Extracted data entries:
(* ===== verification/_CoqProject ===== *)
-Q . S2P
Prelude.v
GoStrings.v
RateLimit.v
BrokerProtocol.v
BrokerJournal.v
BrokerCodecModel.v
BrokerJournalSafety.v
BrokerCompaction.v
BrokerAuthority.v
BrokerServer.v
PaidOrders.v
PaidLedger.v
PaidProperties.v
RestartManager.v
VersionPolicy.v
ResourcePressure.v
RequestBudget.v
Totp.v
Mfa.v
MfaProperties.v
MfaLifecycle.v
StepUp.v
IpMonitor.v
Programs.v
OperationLocks.v
OperationManager.v
OperationLogic.v
OperationHistories.v
ReleaseManifest.v
ReleaseProperties.v
UpdateStore.v
UpdateProvider.v
UpdateLifecycle.v
UpdateSemantics.v
UpdateInvariants.v
UpdateLogic.v
UpdateCalls.v
UpdateHistories.v
UpdateRuns.v
UpdateProperties.v
Sessions.v
SessionHistories.v
SessionProperties.v
RealtimeTokens.v
RealtimeHub.v
Failover.v
FailoverProperties.v
NetAddr.v
ClientIdentity.v
ClientIdentityProperties.v
ClientAccess.v
TrafficStats.v
ClientAccessProperties.v
TrafficSamples.v
AccessHistories.v
AccessProperties.v
TrafficLedger.v
TrafficSummary.v
WireguardDevices.v
WireguardProperties.v
WireguardHistories.v
WireguardTraffic.v
(* ===== verification/Prelude.v ===== *)
(** * Solovey UI: a verification library

    Solovey UI is a control panel, written in Go, for a proxy server (sing-box) on a
    Linux host.  Administrators reach it over HTTP; a Telegram bot sells access; a
    privileged broker, a second process, performs the few operations that need root.
    This library models the parts of the panel that decide: who may do what, how
    often, once or twice, and in what order, under concurrency, faults and crashes.
    Paths below are relative to the repository.

    ** The parts and their files

    - The privileged broker ([internal/ops/privilegedbroker]).  [BrokerProtocol]: the
      requests, their validation and frames ([protocol.go], [audit.go]).
      [BrokerJournal]: the write-ahead journal of receipts with its file operations,
      recovery and compaction ([journal.go]); a file system whose every call may fail,
      write short or crash is threaded through the code.  [BrokerCodecModel]: a codec
      that satisfies the laws the journal asks of JSON and SHA-256.
      [BrokerJournalSafety], [BrokerCompaction]: what the journal guarantees.
      [BrokerAuthority]: leases on attestor generations ([authority.go]).
      [BrokerServer]: the handling of a request, from validation through the journal to
      the handler ([server.go]).  Theorems: a privileged mutation runs at most once per
      fence in every history of restarts, faults and crashes; an acknowledged one is
      replayed; compaction keeps authority; generations never overlap.
    - Payments ([components/paid-subscriptions]).  [PaidOrders]: tables, grants and
      every store operation that moves an order.  [PaidLedger]: histories of these
      operations refine a ledger that credits an order once, a charge once, and
      revokes once.  [PaidProperties]: the effect of a payment, of its refund, of refund
      claims and of recovery.
    - Administrators.  [Totp] ([util/totp]), [Mfa] ([service/mfa.go]),
      [MfaProperties], [MfaLifecycle]: second factors and recovery codes, single use
      under concurrent calls, the enrollment from end to end, and two histories in which
      calls hurt each other.  [StepUp] ([service/step_up.go]): one-time grants.
      [Sessions]: the session store ([web/session_store.go]), the inventory of sessions
      ([service/security_sessions.go]), logins ([api/session.go]), CSRF tokens
      ([api/csrf.go]) and the session handlers ([api/security_routes.go]), as programs of
      atomic actions.  [SessionHistories]: concurrent requests; a session that has ended
      stays ended.  [SessionProperties]: the pages of the inventory are complete, and two
      histories in which a save undoes what another request did.
    - Websockets.  [RealtimeTokens] ([api/realtime/tokens.go]): the one-time tokens, whose
      constant-time consumption is a lookup and whose store refines a map of single-use
      tokens.  [RealtimeHub] ([realtime]): reservations, clients and the delivery of events.
    - Server protection ([components/server-protection]).  [OperationLocks]: the table
      of operation locks ([service/repository/operations.go]).  [OperationManager]: the
      calls of the manager ([service/operations]) as programs of atomic actions.
      [OperationLogic]: a program logic for them.  [OperationHistories]: interleavings
      of the programs of many managers; revisions fence owners, ended operations stay
      ended, operations are exclusive except for one entry, recovery spares live owners.
    - Updates of the panel.  [ReleaseManifest] ([internal/release]): signed manifests,
      their validation, canonical form and verification.  [ReleaseProperties]: what is
      signed is verified.  [UpdateStore]: the tables of
      [service/update] with every transaction of the repository, and what a backup keeps
      of them.  [UpdateProvider]: the provider that works through the broker
      ([broker_provider.go], [provider_broker_maintenance.go]).  [UpdateLifecycle]: the calls
      of the manager ([lifecycle.go], [provider_apply.go]), as programs of atomic actions.
      [UpdateSemantics]: the environment of a call, the effect of each action, and the steps
      that the store may take.  [UpdateInvariants]: what these steps preserve.
      [UpdateLogic], [UpdateCalls]: every action of every call is such a step.
      [UpdateHistories]: histories with concurrent checks and crashes: one operation under
      way, applied only when verified and healthy, the state graph, sequences that never go
      back, no restore left pending; a step changes the rows along the graph or replaces the
      whole database, by a backup or back.  [UpdateRuns]: a panel that runs, for concrete inputs.
      [UpdateProperties]: retention, and two ways in which the lifecycle gets stuck.
    - Identity of requests.  [NetAddr]: the addresses, prefixes and host names of Go's
      [net/netip] and [net], as texts, with their round trips.  [ClientIdentity]
      ([internal/httpsecurity/clientidentity], [api/csrf.go], [api/request_network.go],
      [api/realtime/origin.go]): trusted proxies, the resolution of the client behind them,
      the check of security grants, CSRF protection and the origin of websockets.
      [ClientIdentityProperties]: a client cannot forge its address, a resolved identity is
      accepted for grants exactly when it is complete, and CSRF and websockets agree on
      the origin of the panel.
    - Clients.  [IpMonitor] ([ipmonitor]): the limit on the sources of a client, its
      policy cache and its flushes to the database, as interleaved critical sections, with
      clients that are edited meanwhile.
      [ClientAccess] ([service/client], [internal/entities/clients]): quotas, expiry and
      periods, the job that disables clients and the reset of one.
      [ClientAccessProperties]: the job settles every row, or nothing.  [TrafficStats]
      ([core/tracker], [core/runtime/state.go], [service/stats.go]): the counters of
      connections and the flushes that save them.  [TrafficSamples]: what a saved batch adds.
      [AccessHistories]: traffic, flushes, the job, payments of [PaidOrders] and
      administrators in any order.  [AccessProperties]: only an administrator lifts what an
      administrator imposed.  [TrafficLedger]: no byte is lost or counted twice.
      [TrafficSummary] ([service/stats.go]): the summary counts every sample once.
      [WireguardDevices] ([internal/entities/clients/devices]): the devices of clients, their
      addresses and their traffic.  [WireguardProperties]: the allocator gives the least free
      address.  [WireguardHistories]: devices never share an address.  [WireguardTraffic]: the
      traffic of a device is counted once.
    - Load.  [RateLimit] ([util/ratelimit]): four limiters, refined to per-key counters.
      [ResourcePressure] ([internal/ops/resourcepressure]): the pressure state machine.
      [RequestBudget] ([middleware/requestbudget]): admission of requests by class,
      which consults it.
    - The core.  [RestartManager] ([internal/singbox/restart]): exclusive, debounced
      restarts.  [Failover] ([internal/entities/outbounds], [service/failover],
      [cronjob/jobs/runtime/failover.go]): failover groups, their selector in the core and
      the job that probes and switches; [FailoverProperties]: every run that finds a member
      that answers chooses one, over every history of edits, restarts and probes, and the
      selector resolves.  [VersionPolicy] ([config/versionpolicy]): parsing and ordering of
      release versions.
    - [Prelude] and [GoStrings] hold what the components share: results and their
      notation, machine integers, time, maps with an arbitrary iteration order, lists,
      the string functions of Go, and automation.  [Programs] holds the program trees
      of the operations manager, of the update lifecycle and of sessions, and their
      weakest preconditions.

    The interfaces between components are type classes where a client only needs laws
    ([RangeOrder] for Go maps, [Codec] with [CodecLaws] for the journal, [ReleaseCodec] and
    [Digests] for releases and updates, [FailoverCodec] for failover options), and plain calls
    elsewhere ([BrokerServer] calls [BrokerJournal], [RequestBudget] calls
    [ResourcePressure], [Mfa] calls [Totp], [AccessHistories] calls [PaidOrders]).

    ** How the code is read

    A function becomes a function, a struct a record, an error a value of [result]
    ([let?] is the early return), a method that changes state takes and returns it.  A
    critical section or a database transaction is one step; what the code does outside of
    them interleaves, as steps of a transition system or, for the operations manager,
    the update lifecycle and sessions, as actions of program trees.  Strings are byte sequences.  A [time.Time] is a number of
    nanoseconds, a Unix time a number of seconds, as each file says.  64-bit integers wrap
    or saturate where the code computes with them; where they are plain integers the
    file or the theorem states the range (the revision of [IpMonitor] stays below 2^64
    because its histories are shorter than that; revisions of operation locks and Unix
    times are far from the end of theirs).

    Fuel is used in nine places: the candidates of the address allocator (the size of the
    network) and the rows in the order of their ids (their number), with lemmas that it is
    enough, the chunks of a configuration (its length), the batches of
    clients (their number, with a lemma that it is enough), the decimal printer (twenty digits are enough for a
    64-bit integer), trimming (the length of the string), the grouping of recovery codes
    (the length of the code) and the eviction of keys (the size of the map, with a
    lemma that it is enough) and the pages of the session inventory (the list of their
    clocks, one more than the sessions by the theorem about them); each is more than the loop can use.  Everything else is
    structural.

    What is not the program's own is a parameter with the documented facts that the code
    relies on: SHA-256, HMAC, base 32, secret boxes, JSON, media types, signed cookies, URLs, durations, the outcome of
    the random generator (fresh values), clocks, probes of outbounds, process probes, recovery backends.

    ** What is not modelled

    The handlers behind the broker and the collectors of host evidence drive systemd,
    dropbear, UCI, mounts, sockets and /proc; gin handlers, gorm models and migrations,
    the generators of sing-box documents and subscriptions, the Telegram front end
    and the component host are glue around third-party code; the frontend
    and the installers are not Go.  Of updates, the status and capability views, archives,
    executables and downloads are left out; the completion and the abort of a pending
    database restore are taken to succeed.  Of sessions, audit rows and the schema checks
    of the store are left out.  Of clients, their documents, links and credentials, what
    a save does beyond the access and the counters, and the sealing and export of the keys
    of devices.  The workflows of server protection (firewall,
    fail2ban, fronting) interleave their logic with programs and files of the host at every
    step and are left out; their locks and their operations manager are modelled. *)

From Stdlib Require Export ZArith Lia Btauto.
From stdpp Require Export strings numbers fin_maps gmap option list.
(* ===== verification/RateLimit.v ===== *)
(** * Keyed rate limiters ([util/ratelimit])

    Four limiters over a Go map from keys to entries: a fixed window, a sliding
    window, a once-per-window threshold and a failure window with blocking.
    They share the garbage collection and the eviction of the least recently
    used keys (section [Capacity]); the fixed, sliding and threshold windows
    also share one shape, a per-key machine run under that garbage collection
    ([KeyedMachine]), against which the refinement theorems are proved once. *)

From S2P Require Import Prelude.
From Stdlib Require Import Sorted.

Record Decision := mkDecision {
  Allowed : bool;
  RetryAfter : Z;
  Count : Z
}.

Definition retryAfter (deadline now fallback : Z) : Z :=
  let retry := time_sub deadline now in
  if retry <=? 0 then fallback else retry.

(** The test of [maybePruneLocked]: a sweep is due unless there is room and the
    last one is recent (or periodic sweeps are off). *)
Definition gc_due (len maxKeys gcEvery lastGC now : Z) : bool :=
  negb ((len <? maxKeys) &&
        ((gcEvery <=? 0) ||
         (negb (time_is_zero lastGC) && (time_sub now lastGC <? gcEvery)))).

Section Capacity.
Context {K : Type} `{Countable K} `{!RangeOrder K} {E : Type} (updatedAt : E -> Z).
Implicit Types m : gmap K E.

(** The inner loop of [makeRoomLocked]: the first key with the least [updatedAt]. *)
Definition oldest_step (acc : option (K * Z)) (kv : K * E) : option (K * Z) :=
  match acc with
  | None => Some (kv.1, updatedAt kv.2)
  | Some (_, oldest) =>
      if time_before (updatedAt kv.2) oldest then Some (kv.1, updatedAt kv.2) else acc
  end.

Definition oldest_key (m : gmap K E) : option (K * Z) := foldl oldest_step None (range m).

(** [for len(entries) >= maxKeys { ... delete(entries, oldestKey) }]; each turn
    deletes one key, so [S (size m)] turns are enough. *)
Fixpoint make_room (fuel : nat) (maxKeys : Z) (m : gmap K E) : gmap K E :=
  match fuel with
  | O => m
  | S fuel' =>
      if maxKeys <=? Z.of_nat (size m) then
        match oldest_key m with
        | None => m
        | Some (k, _) => make_room fuel' maxKeys (delete k m)
        end
      else m
  end.

Definition makeRoom (maxKeys : Z) (m : gmap K E) : gmap K E :=
  make_room (S (size m)) maxKeys m.

Lemma oldest_fold_spec (l : list (K * E)) acc :
  match foldl oldest_step acc l with
  | None => l = [] /\ acc = None
  | Some (k, t) =>
      (acc = Some (k, t) \/ exists e, (k, e) ∈ l /\ updatedAt e = t) /\
      (forall k' e', (k', e') ∈ l -> t <= updatedAt e') /\
      (forall k' t', acc = Some (k', t') -> t <= t')
  end.
Proof.
  revert acc. induction l as [|[k0 e0] l IH]; intros acc; simpl.
  { destruct acc as [[k t]|]; [|done]. split; [by left|]. split; [set_solver|].
    intros ? ? [= <- <-]. lia. }
  specialize (IH (oldest_step acc (k0, e0))).
  destruct (foldl _ _ _) as [[k t]|].
  - destruct IH as (Hfrom & Hmin & Hacc).
    destruct acc as [[ka ta]|]; simpl in *; unfold time_before in *.
    + destruct (updatedAt e0 <? ta) eqn:Hlt.
      * specialize (Hacc _ _ eq_refl). split.
        { destruct Hfrom as [[= <- <-]|(e & ? & ?)]; right; [exists e0|exists e]; set_solver. }
        split; [intros k' e' [[= -> ->]|?]%elem_of_cons; eauto|].
        intros ? ? [= <- <-]. lia.
      * specialize (Hacc _ _ eq_refl) as Hta. split.
        { destruct Hfrom as [?|(e & ? & ?)]; [by left|right; exists e; set_solver]. }
        split; [|done]. intros k' e' [[= -> ->]|?]%elem_of_cons; [lia|eauto].
    + specialize (Hacc _ _ eq_refl). split.
      { destruct Hfrom as [[= <- <-]|(e & ? & ?)]; right; [exists e0|exists e]; set_solver. }
      split; [|done]. intros k' e' [[= -> ->]|?]%elem_of_cons; eauto.
  - destruct IH as [_ IH]. destruct acc as [[ka ta]|]; simpl in IH;
      [destruct (time_before _ _)|]; done.
Qed.

(** The key chosen for eviction is present and least recently updated. *)
Lemma oldest_key_spec m :
  match oldest_key m with
  | None => m = ∅
  | Some (k, t) =>
      exists e, m !! k = Some e /\ updatedAt e = t /\
                forall k' e', m !! k' = Some e' -> t <= updatedAt e'
  end.
Proof.
  unfold oldest_key. pose proof (oldest_fold_spec (range m) None) as Hs.
  destruct (foldl _ _ _) as [[k t]|].
  - destruct Hs as ([?|(e & He & Ht)] & Hmin & _); [done|].
    exists e. rewrite elem_of_range in He. repeat split; [done..|].
    intros k' e' Hk'. eapply Hmin. by apply elem_of_range.
  - apply range_nil. by destruct Hs.
Qed.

[WHAT THE TASK ASKS]: Above are the records; copy each line from them that includes the string "Capacity".

[RESPONSE TO THE EXERCISE]:
    used keys (section [Capacity]); the fixed, sliding and threshold windows
Section Capacity.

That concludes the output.